■ **WHAT TO PRODUCE**
Look through the records, and whenever a line includes the word "collaborators", copy it.

Top of INPUT MATERIAL

(** * chaosk8s: the Kubernetes client factory and the discovery routine

    A shallow embedding of [chaosk8s/__init__.py]:
    - [has_local_config_file], [create_k8s_api_client] and its inner
      [lookup];
    - [discover], [load_exported_activities], [explore_kubernetes_system].

    The process environment, the file system, the kubernetes client
    package and chaoslib are collaborators of the module; they are
    gathered in the record [Host] and every statement quantifies over it. *)

From Stdlib Require Import ZArith Ascii String List.
From stdpp Require Import base option list strings gmap.

Local Open Scope string_scope.
Local Open Scope list_scope.
Set Warnings "-register-all".

(** ** Python values *)

(** The values that reach this module through [os.environ], the secrets
    dictionary and the defaults of [lookup]: [None], booleans, integers and
    strings. *)
Inductive pyval : Type :=
  | PyNone
  | PyBool (b : bool)
  | PyInt (z : Z)
  | PyStr (s : string).

#[global] Instance pyval_eq_dec : EqDecision pyval.
Proof. solve_decision. Defined.

(** [v is not False]: identity with the [False] singleton. *)
Definition is_not_False (v : pyval) : bool :=
  match v with
  | PyBool false => false
  | _ => true
  end.

(** [d.get(k, default)] on a dictionary with string keys. *)
Definition dict_get {V : Type} (d : gmap string V) (k : string) (dflt : V) : V :=
  match d !! k with
  | Some v => v
  | None => dflt
  end.

(** [k in d]. *)
Definition dict_has {V : Type} (d : gmap string V) (k : string) : bool :=
  bool_decide (is_Some (d !! k)).

(** [os.environ] maps names to strings; read as Python values. *)
Definition environ_get (env : gmap string string) (k : string) (dflt : pyval) : pyval :=
  match env !! k with
  | Some s => PyStr s
  | None => dflt
  end.

(** [secrets or {}]: [None] and the empty dictionary are both falsy. *)
Definition secrets_or_empty (secrets : option (gmap string pyval)) : gmap string pyval :=
  match secrets with
  | Some d => if decide (d = ∅) then ∅ else d
  | None => ∅
  end.

(** ** Outcomes of fallible calls *)

Inductive exn : Type :=
  | KeyError (k : string)
  | TypeError
  | ExternalError (msg : string).

Inductive res (A : Type) : Type :=
  | Ok (a : A)
  | Raise (e : exn).
Arguments Ok {A} a.
Arguments Raise {A} e.

#[global] Instance res_ret : MRet res := @Ok.
#[global] Instance res_bind : MBind res :=
  fun A B f r => match r with Ok a => f a | Raise e => Raise e end.

(** ** The kubernetes client package, as far as this module touches it *)

(** The attributes of [client.Configuration] that [create_k8s_api_client]
    assigns. [api_key] and [api_key_prefix] are dictionaries. *)
Record Configuration : Type := mkConfiguration {
  debug : bool;
  host : pyval;
  verify_ssl : bool;
  cert_file : pyval;
  key_file : pyval;
  api_key : gmap string pyval;
  api_key_prefix : gmap string pyval;
  username : pyval;
  password : pyval
}.

(** [client.ApiClient(configuration)]. *)
Record ApiClient : Type := mkApiClient { configuration : Configuration }.

(** Attribute assignments. *)
Definition set_debug (b : bool) (c : Configuration) : Configuration :=
  mkConfiguration b (host c) (verify_ssl c) (cert_file c) (key_file c)
    (api_key c) (api_key_prefix c) (username c) (password c).
Definition set_host (v : pyval) (c : Configuration) : Configuration :=
  mkConfiguration (debug c) v (verify_ssl c) (cert_file c) (key_file c)
    (api_key c) (api_key_prefix c) (username c) (password c).
Definition set_verify_ssl (b : bool) (c : Configuration) : Configuration :=
  mkConfiguration (debug c) (host c) b (cert_file c) (key_file c)
    (api_key c) (api_key_prefix c) (username c) (password c).
Definition set_cert_file (v : pyval) (c : Configuration) : Configuration :=
  mkConfiguration (debug c) (host c) (verify_ssl c) v (key_file c)
    (api_key c) (api_key_prefix c) (username c) (password c).
Definition set_key_file (v : pyval) (c : Configuration) : Configuration :=
  mkConfiguration (debug c) (host c) (verify_ssl c) (cert_file c) v
    (api_key c) (api_key_prefix c) (username c) (password c).
Definition set_api_key (k : string) (v : pyval) (c : Configuration) : Configuration :=
  mkConfiguration (debug c) (host c) (verify_ssl c) (cert_file c) (key_file c)
    (<[k:=v]> (api_key c)) (api_key_prefix c) (username c) (password c).
Definition set_api_key_prefix (k : string) (v : pyval) (c : Configuration) : Configuration :=
  mkConfiguration (debug c) (host c) (verify_ssl c) (cert_file c) (key_file c)
    (api_key c) (<[k:=v]> (api_key_prefix c)) (username c) (password c).
Definition set_username (v : pyval) (c : Configuration) : Configuration :=
  mkConfiguration (debug c) (host c) (verify_ssl c) (cert_file c) (key_file c)
    (api_key c) (api_key_prefix c) v (password c).
Definition set_password (v : pyval) (c : Configuration) : Configuration :=
  mkConfiguration (debug c) (host c) (verify_ssl c) (cert_file c) (key_file c)
    (api_key c) (api_key_prefix c) (username c) v.

(** ** JSON documents, as [json.loads] returns them *)

Inductive json : Type :=
  | JNull
  | JBool (b : bool)
  | JNum (z : Z)
  | JStr (s : string)
  | JArr (l : list json)
  | JObj (kvs : list (string * json)).

(** [d[k]] for a string [k]: a dictionary gives its entry or [KeyError];
    anything else does not take a string subscript. *)
Fixpoint assoc_find (k : string) (kvs : list (string * json)) : option json :=
  match kvs with
  | [] => None
  | (k', v) :: rest => if decide (k' = k) then Some v else assoc_find k rest
  end.

Definition subscript (j : json) (k : string) : res json :=
  match j with
  | JObj kvs =>
      match assoc_find k kvs with
      | Some v => Ok v
      | None => Raise (KeyError k)
      end
  | _ => Raise TypeError
  end.

(** The characters of a string, each as a one-character string. *)
Fixpoint chars (s : string) : list json :=
  match s with
  | EmptyString => []
  | String a rest => JStr (String a EmptyString) :: chars rest
  end.

(** What [for x in j] runs over: the elements of a list, the keys of a
    dictionary, the characters of a string; other values are not
    iterable. *)
Definition iterate (j : json) : res (list json) :=
  match j with
  | JArr l => Ok l
  | JObj kvs => Ok (map (fun kv => JStr (fst kv)) kvs)
  | JStr s => Ok (chars s)
  | _ => Raise TypeError
  end.

(** ** The collaborators *)

Definition DiscoveredActivities : Type := json.

Record Host : Type := mkHost {
  (** [os.path.expanduser] *)
  expanduser : string -> string;
  (** [os.path.exists] *)
  path_exists : string -> bool;
  (** [config.new_client_from_config()] *)
  new_client_from_config : res ApiClient;
  (** [client.Configuration()] *)
  new_configuration : Configuration;
  (** [discover_actions] and [discover_probes] of chaoslib *)
  discover_actions : string -> res (list DiscoveredActivities);
  discover_probes : string -> res (list DiscoveredActivities);
  (** [CoreV1Api(api).list_namespace(_preload_content=False).read()] *)
  list_namespace : ApiClient -> res string;
  (** [CoreV1Api(api).list_namespaced_pod(namespace=n, ...).read()] *)
  list_namespaced_pod : ApiClient -> json -> res string;
  (** [ExtensionsV1beta1Api(api).list_namespaced_deployment(namespace=n, ...).read()] *)
  list_namespaced_deployment : ApiClient -> json -> res string;
  (** [json.loads] *)
  json_loads : string -> res json
}.

(** ** Logging *)

Inductive level : Type := INFO | WARNING.

(** A computation that emits log records and then returns or raises. *)
Record logged (A : Type) : Type := Logged {
  records : list (level * string);
  outcome : res A
}.
Arguments Logged {A} records outcome.
Arguments records {A} _.
Arguments outcome {A} _.

#[global] Instance logged_ret : MRet logged := fun A a => Logged [] (Ok a).
#[global] Instance logged_bind : MBind logged :=
  fun A B f m =>
    match outcome m with
    | Ok a => Logged (records m ++ records (f a)) (outcome (f a))
    | Raise e => Logged (records m) (Raise e)
    end.

Definition logger_info (msg : string) : logged unit := Logged [(INFO, msg)] (Ok tt).
Definition logger_warn (msg : string) : logged unit := Logged [(WARNING, msg)] (Ok tt).

(** A call that logs nothing. *)
Definition call {A : Type} (r : res A) : logged A := Logged [] r.

(** ** The discovery record *)

(** Modelled from the spec: chaoslib's [Discovery] dictionary and
    [initialize_discovery_result], which are not part of this repository.
    The spec gives the record as
    [{name, version, type, activities: [...], system: <optional snapshot>}];
    a new record has no activities and no system information. *)
Record Discovery : Type := mkDiscovery {
  name : string;
  version : string;
  type : string;
  activities : list DiscoveredActivities;
  system : option (gmap string json)
}.

Definition initialize_discovery_result (extension_name extension_version discovery_type : string)
    : Discovery :=
  mkDiscovery extension_name extension_version discovery_type [] None.

(** [discovery["activities"].extend(l)] *)
Definition extend_activities (l : list DiscoveredActivities) (d : Discovery) : Discovery :=
  mkDiscovery (name d) (version d) (type d) (activities d ++ l) (system d).

(** [discovery["system"] = v] *)
Definition set_system (v : option (gmap string json)) (d : Discovery) : Discovery :=
  mkDiscovery (name d) (version d) (type d) (activities d) v.

(** ** chaosk8s *)

Definition __version__ : string := "0.11.0".

Section Chaosk8s.

Variable h : Host.
(** [os.environ] *)
Variable env : gmap string string.

Definition has_local_config_file : bool :=
  let config_path :=
    expanduser h
      (match env !! "KUBECONFIG" with
       | Some p => p
       | None => "~/.kube/config"
       end) in
  path_exists h config_path.

(** The inner function [lookup] of [create_k8s_api_client]; [secrets] is
    the dictionary after [secrets = secrets or {}]. *)
Definition lookup (secrets : gmap string pyval) (k : string) (d : pyval) : pyval :=
  dict_get secrets k (environ_get env k d).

Bottom of INPUT MATERIAL

■ **ANSWER SPACE**
    package and chaoslib are collaborators of the module; they are
(** ** The collaborators *)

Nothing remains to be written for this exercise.